### EXERCISE AIM:
Print out the records below with nothing altered.

···

Module runtime.
(** ** [DirectNetwork], and the host behind it *)
Record DirectNetwork (N H : Type) : Type := mkNetwork {
  reticulum_private : arr 64;
  dn_reticulum : option N;
  dn_registry : option str;
  dn_running : bool;
  dn_host : H
}.
Arguments mkNetwork {N H} _ _ _ _ _.
Arguments reticulum_private {N H} _.
Arguments dn_reticulum {N H} _.
Arguments dn_registry {N H} _.
Arguments dn_running {N H} _.
Arguments dn_host {N H} _.

Record OutboxFlush : Type := mkFlush { fl_delivered : nat; fl_waiting : nat }.

(** What the threads of a client share. *)
Record Shared (S P X : Type) : Type := mkShared { sh_store : S; sh_platform : P; sh_net : X }.
Arguments mkShared {S P X} _ _ _.
Arguments sh_store {S P X} _.
Arguments sh_platform {S P X} _.
Arguments sh_net {S P X} _.

Section Network.
Context {crypto : Crypto} {N H : Type} `{!Reticulum N H, !Agent H}.
Abbreviation Net := (DirectNetwork N H).

Definition with_host (net : Net) (h : H) : Net :=
  mkNetwork (reticulum_private net) (dn_reticulum net) (dn_registry net) (dn_running net) h.

Definition network_new (private : arr 64) (h : H) : Net := mkNetwork private None None true h.
Definition with_reticulum (private : arr 64) (node : N) (h : H) : Net :=
  mkNetwork private (Some node) None true h.

Definition set_reticulum (node : N) (net : Net) : Net :=
  if negb (dn_running net) then with_host net (node_shutdown node (dn_host net))
  else mkNetwork (reticulum_private net) (Some node) (dn_registry net) (dn_running net) (dn_host net).

Definition reticulum (net : Net) : option N * Net :=
  if negb (dn_running net) then (None, net)
  else
    match dn_reticulum net with
    | Some node => (Some node, net)
    | None =>
        let '(node, h) := node_new (reticulum_private net) (dn_host net) in
        (node, mkNetwork (reticulum_private net) node (dn_registry net) (dn_running net) h)
    end.

Definition use_registry (registry_url : str) (net : Net) : Net :=
  mkNetwork (reticulum_private net) (dn_reticulum net) (Some registry_url) (dn_running net) (dn_host net).

Definition ensure_reticulum (net : Net) : result error unit * Net :=
  if negb (dn_running net) then (Err (Anyhow b#"direct network is stopped"), net)
  else
    let '(node, net) := reticulum net in
    (match node with
     | Some _ => Ok tt
     | None => Err (Anyhow b#"Reticulum network is unavailable")
     end, net).

Definition is_running (net : Net) : bool := dn_running net.

Definition shutdown (net : Net) : Net :=
  if negb (dn_running net) then net
  else
    let net := mkNetwork (reticulum_private net) (dn_reticulum net) (dn_registry net) false (dn_host net) in
    match dn_reticulum net with
    | Some node => with_host net (node_shutdown node (dn_host net))
    | None => net
    end.

Definition on_node (node : N) (destination : ReticulumPublicIdentity) (frame : bytes) (net : Net)
    : option bytes * Net :=
  let '(answer, h) := send_and_wait node destination frame (dn_host net) in (answer, with_host net h).
End Network.

Section Delivery.
Context {crypto : Crypto} `{!Postcard MailItem, !Postcard PeerFrame, !Postcard AckBody}.

Definition delivery_id_for_item (item : MailItem) : str :=
  hex (payload_digest (wire.encode item)).

Definition verify_delivery_ack (input : bytes) (delivery_id : str) (payload : bytes)
    (recipient : DevicePublicKey) : bool :=
  match wire.decode input with
  | Ok (AckFrame ack) => is_ok (ack_verify ack delivery_id payload recipient)
  | _ => false
  end.

(** The frame of a delivery. *)
Definition delivery_frame (delivery_id : str) (item : MailItem) : bytes :=
  wire.encode (DeliveryFrame delivery_id item).

Definition exchange_delivery {C} `{!Connection C} (frame : bytes) (delivery_id : str)
    (payload : bytes) (recipient : DevicePublicKey) (conn : C) : bool * C :=
  let '(sent, conn) := send_frame frame conn in
  match sent with
  | Err _ => (false, conn)
  | Ok _ =>
      let '(answer, conn) := recv_frame conn in
      match answer with
      | Err _ => (false, conn)
      | Ok input => (verify_delivery_ack input delivery_id payload recipient, conn)
      end
  end.

Definition delivery_ack (identity : Identity) (delivery_id : str) (payload : bytes) : bytes :=
  wire.encode (AckFrame (accepted identity delivery_id payload)).

Definition envelope_sender (item : MailItem) : option Envelope :=
  match item with
  | Direct env | GroupInvite env | GroupLeave env => Some env
  | GroupText _ _ => None
  end.

Definition mail_item_sender_device (item : MailItem) : option DevicePublicKey :=
  match item with
  | Direct env | GroupInvite env | GroupLeave env =>
      Some (device_key (sd_record (signed (r_device (sg_record (sender_record env))))))
  | GroupText _ message => arr_try (n := 32) (gm_sender message)
  end.
End Delivery.

Section Push.
Context {crypto : Crypto} {N H : Type} `{!Reticulum N H}
  `{!Postcard MailItem, !Postcard PeerFrame, !Postcard AckBody}.

Definition direct_push (device : Device) (delivery_id : str) (item : MailItem)
    (net : DirectNetwork N H) : bool * DirectNetwork N H :=
  let payload := wire.encode item in
  let frame := delivery_frame delivery_id item in
  let '(node, net) := reticulum net in
  match node with
  | None => (false, net)
  | Some node =>
      let '(answer, net) := on_node node (Records.reticulum device) frame net in
      match answer with
      | None => (false, net)
      | Some input =>
          (verify_delivery_ack input delivery_id payload (device_key (sd_record (signed device))), net)
      end
  end.
End Push.

(** ** Accepting a delivery *)
Section Accept.
Context {crypto : Crypto} {P : Type} `{!Platform P, !Postcard (list StorageMutation)}
  `{!Postcard IdentityClaim, !Postcard (WalletPublicKey * DeviceRecord), !Postcard DeviceRecord,
    !Postcard ReachabilityRecord, !Postcard VersionPins, !Postcard WalletPublicKey,
    !Postcard contacts.Contact, !Postcard (list str), !Postcard (list (str * str)),
    !Postcard AppMessage, !Postcard attachments.StoredAttachment, !Postcard StoredGroup,
    !Postcard (list StoredMessage), !Postcard (list GroupStoredMessage), !Postcard SegMeta,
    !Postcard (list peerbook.PeerRecord), !Json GroupInvitePayload, !Json GroupLeavePayload,
    !Postcard outbox.OutboxEntry, !Postcard (list outbox.OutboxEntry),
    !Postcard (list outbox.LegacyOutboxEntry), !Postcard inbox.AcceptedDelivery,
    !Postcard (list inbox.AcceptedDelivery), !Postcard MailItem, !Postcard PeerFrame,
    !Postcard AckBody}.
(* ===== verification/Frame.v ===== *)
(** * Frame: what the engine writes

    A relation between a store and what a call leaves of it that every write of
    the engine's own keys respects is respected by whole programs: the flow, the
    peer book, the outbox, the transcripts.  The accepted deliveries are the one
    part of the store that none of them writes. *)

From S2P Require Import Prelude Crypto Wire Identity UserId Records X3DH Group Message Delivery Storage FileStore LocalState Antirollback History HistoryProps Groups WireOps Peerbook Outbox Flow Client Runtime Instances.

(** Every key but those of the accepted deliveries. *)
Definition engine_key (k : bytes) : Prop := take 2 k ≠ b#"ac".
Create HintDb frame.
#[export] Hint Extern 1 (engine_key _) => (let H := fresh in intros H; discriminate H) : frame.

(** ** Relations respected by the writes of the keys in [K] *)
Record Frame {S : Type} `{!Storage S} (K : bytes → Prop) (R : S → S → Prop) : Prop := {
  frame_preorder : PreOrder R;
  frame_put s k v : K k → R s (st_put k v s).2;
  frame_delete s k : K k → R s (st_delete k s).2;
  frame_batch s l : (∀ u, u ∈ l → K (mutation_key u)) → R s (st_apply_batch l s).2
}.

Section Framed.
Context {S : Type} `{!Storage S} (K : bytes → Prop) (R : S → S → Prop) (HR : Frame K R).

Definition framed {A} (m : M S A) : Prop := ∀ s, R s (m s).2.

···

### RESULT OF THIS TASK:
Module runtime.
(** ** [DirectNetwork], and the host behind it *)
Record DirectNetwork (N H : Type) : Type := mkNetwork {
  reticulum_private : arr 64;
  dn_reticulum : option N;
  dn_registry : option str;
  dn_running : bool;
  dn_host : H
}.
Arguments mkNetwork {N H} _ _ _ _ _.
Arguments reticulum_private {N H} _.
Arguments dn_reticulum {N H} _.
Arguments dn_registry {N H} _.
Arguments dn_running {N H} _.
Arguments dn_host {N H} _.

Record OutboxFlush : Type := mkFlush { fl_delivered : nat; fl_waiting : nat }.

(** What the threads of a client share. *)
Record Shared (S P X : Type) : Type := mkShared { sh_store : S; sh_platform : P; sh_net : X }.
Arguments mkShared {S P X} _ _ _.
Arguments sh_store {S P X} _.
Arguments sh_platform {S P X} _.
Arguments sh_net {S P X} _.

Section Network.
Context {crypto : Crypto} {N H : Type} `{!Reticulum N H, !Agent H}.
Abbreviation Net := (DirectNetwork N H).

Definition with_host (net : Net) (h : H) : Net :=
  mkNetwork (reticulum_private net) (dn_reticulum net) (dn_registry net) (dn_running net) h.

Definition network_new (private : arr 64) (h : H) : Net := mkNetwork private None None true h.
Definition with_reticulum (private : arr 64) (node : N) (h : H) : Net :=
  mkNetwork private (Some node) None true h.

Definition set_reticulum (node : N) (net : Net) : Net :=
  if negb (dn_running net) then with_host net (node_shutdown node (dn_host net))
  else mkNetwork (reticulum_private net) (Some node) (dn_registry net) (dn_running net) (dn_host net).

Definition reticulum (net : Net) : option N * Net :=
  if negb (dn_running net) then (None, net)
  else
    match dn_reticulum net with
    | Some node => (Some node, net)
    | None =>
        let '(node, h) := node_new (reticulum_private net) (dn_host net) in
        (node, mkNetwork (reticulum_private net) node (dn_registry net) (dn_running net) h)
    end.

Definition use_registry (registry_url : str) (net : Net) : Net :=
  mkNetwork (reticulum_private net) (dn_reticulum net) (Some registry_url) (dn_running net) (dn_host net).

Definition ensure_reticulum (net : Net) : result error unit * Net :=
  if negb (dn_running net) then (Err (Anyhow b#"direct network is stopped"), net)
  else
    let '(node, net) := reticulum net in
    (match node with
     | Some _ => Ok tt
     | None => Err (Anyhow b#"Reticulum network is unavailable")
     end, net).

Definition is_running (net : Net) : bool := dn_running net.

Definition shutdown (net : Net) : Net :=
  if negb (dn_running net) then net
  else
    let net := mkNetwork (reticulum_private net) (dn_reticulum net) (dn_registry net) false (dn_host net) in
    match dn_reticulum net with
    | Some node => with_host net (node_shutdown node (dn_host net))
    | None => net
    end.

Definition on_node (node : N) (destination : ReticulumPublicIdentity) (frame : bytes) (net : Net)
    : option bytes * Net :=
  let '(answer, h) := send_and_wait node destination frame (dn_host net) in (answer, with_host net h).
End Network.

Section Delivery.
Context {crypto : Crypto} `{!Postcard MailItem, !Postcard PeerFrame, !Postcard AckBody}.

Definition delivery_id_for_item (item : MailItem) : str :=
  hex (payload_digest (wire.encode item)).

Definition verify_delivery_ack (input : bytes) (delivery_id : str) (payload : bytes)
    (recipient : DevicePublicKey) : bool :=
  match wire.decode input with
  | Ok (AckFrame ack) => is_ok (ack_verify ack delivery_id payload recipient)
  | _ => false
  end.

(** The frame of a delivery. *)
Definition delivery_frame (delivery_id : str) (item : MailItem) : bytes :=
  wire.encode (DeliveryFrame delivery_id item).

Definition exchange_delivery {C} `{!Connection C} (frame : bytes) (delivery_id : str)
    (payload : bytes) (recipient : DevicePublicKey) (conn : C) : bool * C :=
  let '(sent, conn) := send_frame frame conn in
  match sent with
  | Err _ => (false, conn)
  | Ok _ =>
      let '(answer, conn) := recv_frame conn in
      match answer with
      | Err _ => (false, conn)
      | Ok input => (verify_delivery_ack input delivery_id payload recipient, conn)
      end
  end.

Definition delivery_ack (identity : Identity) (delivery_id : str) (payload : bytes) : bytes :=
  wire.encode (AckFrame (accepted identity delivery_id payload)).

Definition envelope_sender (item : MailItem) : option Envelope :=
  match item with
  | Direct env | GroupInvite env | GroupLeave env => Some env
  | GroupText _ _ => None
  end.

Definition mail_item_sender_device (item : MailItem) : option DevicePublicKey :=
  match item with
  | Direct env | GroupInvite env | GroupLeave env =>
      Some (device_key (sd_record (signed (r_device (sg_record (sender_record env))))))
  | GroupText _ message => arr_try (n := 32) (gm_sender message)
  end.
End Delivery.

Section Push.
Context {crypto : Crypto} {N H : Type} `{!Reticulum N H}
  `{!Postcard MailItem, !Postcard PeerFrame, !Postcard AckBody}.

Definition direct_push (device : Device) (delivery_id : str) (item : MailItem)
    (net : DirectNetwork N H) : bool * DirectNetwork N H :=
  let payload := wire.encode item in
  let frame := delivery_frame delivery_id item in
  let '(node, net) := reticulum net in
  match node with
  | None => (false, net)
  | Some node =>
      let '(answer, net) := on_node node (Records.reticulum device) frame net in
      match answer with
      | None => (false, net)
      | Some input =>
          (verify_delivery_ack input delivery_id payload (device_key (sd_record (signed device))), net)
      end
  end.
End Push.

(** ** Accepting a delivery *)
Section Accept.
Context {crypto : Crypto} {P : Type} `{!Platform P, !Postcard (list StorageMutation)}
  `{!Postcard IdentityClaim, !Postcard (WalletPublicKey * DeviceRecord), !Postcard DeviceRecord,
    !Postcard ReachabilityRecord, !Postcard VersionPins, !Postcard WalletPublicKey,
    !Postcard contacts.Contact, !Postcard (list str), !Postcard (list (str * str)),
    !Postcard AppMessage, !Postcard attachments.StoredAttachment, !Postcard StoredGroup,
    !Postcard (list StoredMessage), !Postcard (list GroupStoredMessage), !Postcard SegMeta,
    !Postcard (list peerbook.PeerRecord), !Json GroupInvitePayload, !Json GroupLeavePayload,
    !Postcard outbox.OutboxEntry, !Postcard (list outbox.OutboxEntry),
    !Postcard (list outbox.LegacyOutboxEntry), !Postcard inbox.AcceptedDelivery,
    !Postcard (list inbox.AcceptedDelivery), !Postcard MailItem, !Postcard PeerFrame,
    !Postcard AckBody}.
(* ===== verification/Frame.v ===== *)
(** * Frame: what the engine writes

    A relation between a store and what a call leaves of it that every write of
    the engine's own keys respects is respected by whole programs: the flow, the
    peer book, the outbox, the transcripts.  The accepted deliveries are the one
    part of the store that none of them writes. *)

From S2P Require Import Prelude Crypto Wire Identity UserId Records X3DH Group Message Delivery Storage FileStore LocalState Antirollback History HistoryProps Groups WireOps Peerbook Outbox Flow Client Runtime Instances.

(** Every key but those of the accepted deliveries. *)
Definition engine_key (k : bytes) : Prop := take 2 k ≠ b#"ac".
Create HintDb frame.
#[export] Hint Extern 1 (engine_key _) => (let H := fresh in intros H; discriminate H) : frame.

(** ** Relations respected by the writes of the keys in [K] *)
Record Frame {S : Type} `{!Storage S} (K : bytes → Prop) (R : S → S → Prop) : Prop := {
  frame_preorder : PreOrder R;
  frame_put s k v : K k → R s (st_put k v s).2;
  frame_delete s k : K k → R s (st_delete k s).2;
  frame_batch s l : (∀ u, u ∈ l → K (mutation_key u)) → R s (st_apply_batch l s).2
}.

Section Framed.
Context {S : Type} `{!Storage S} (K : bytes → Prop) (R : S → S → Prop) (HR : Frame K R).

Definition framed {A} (m : M S A) : Prop := ∀ s, R s (m s).2.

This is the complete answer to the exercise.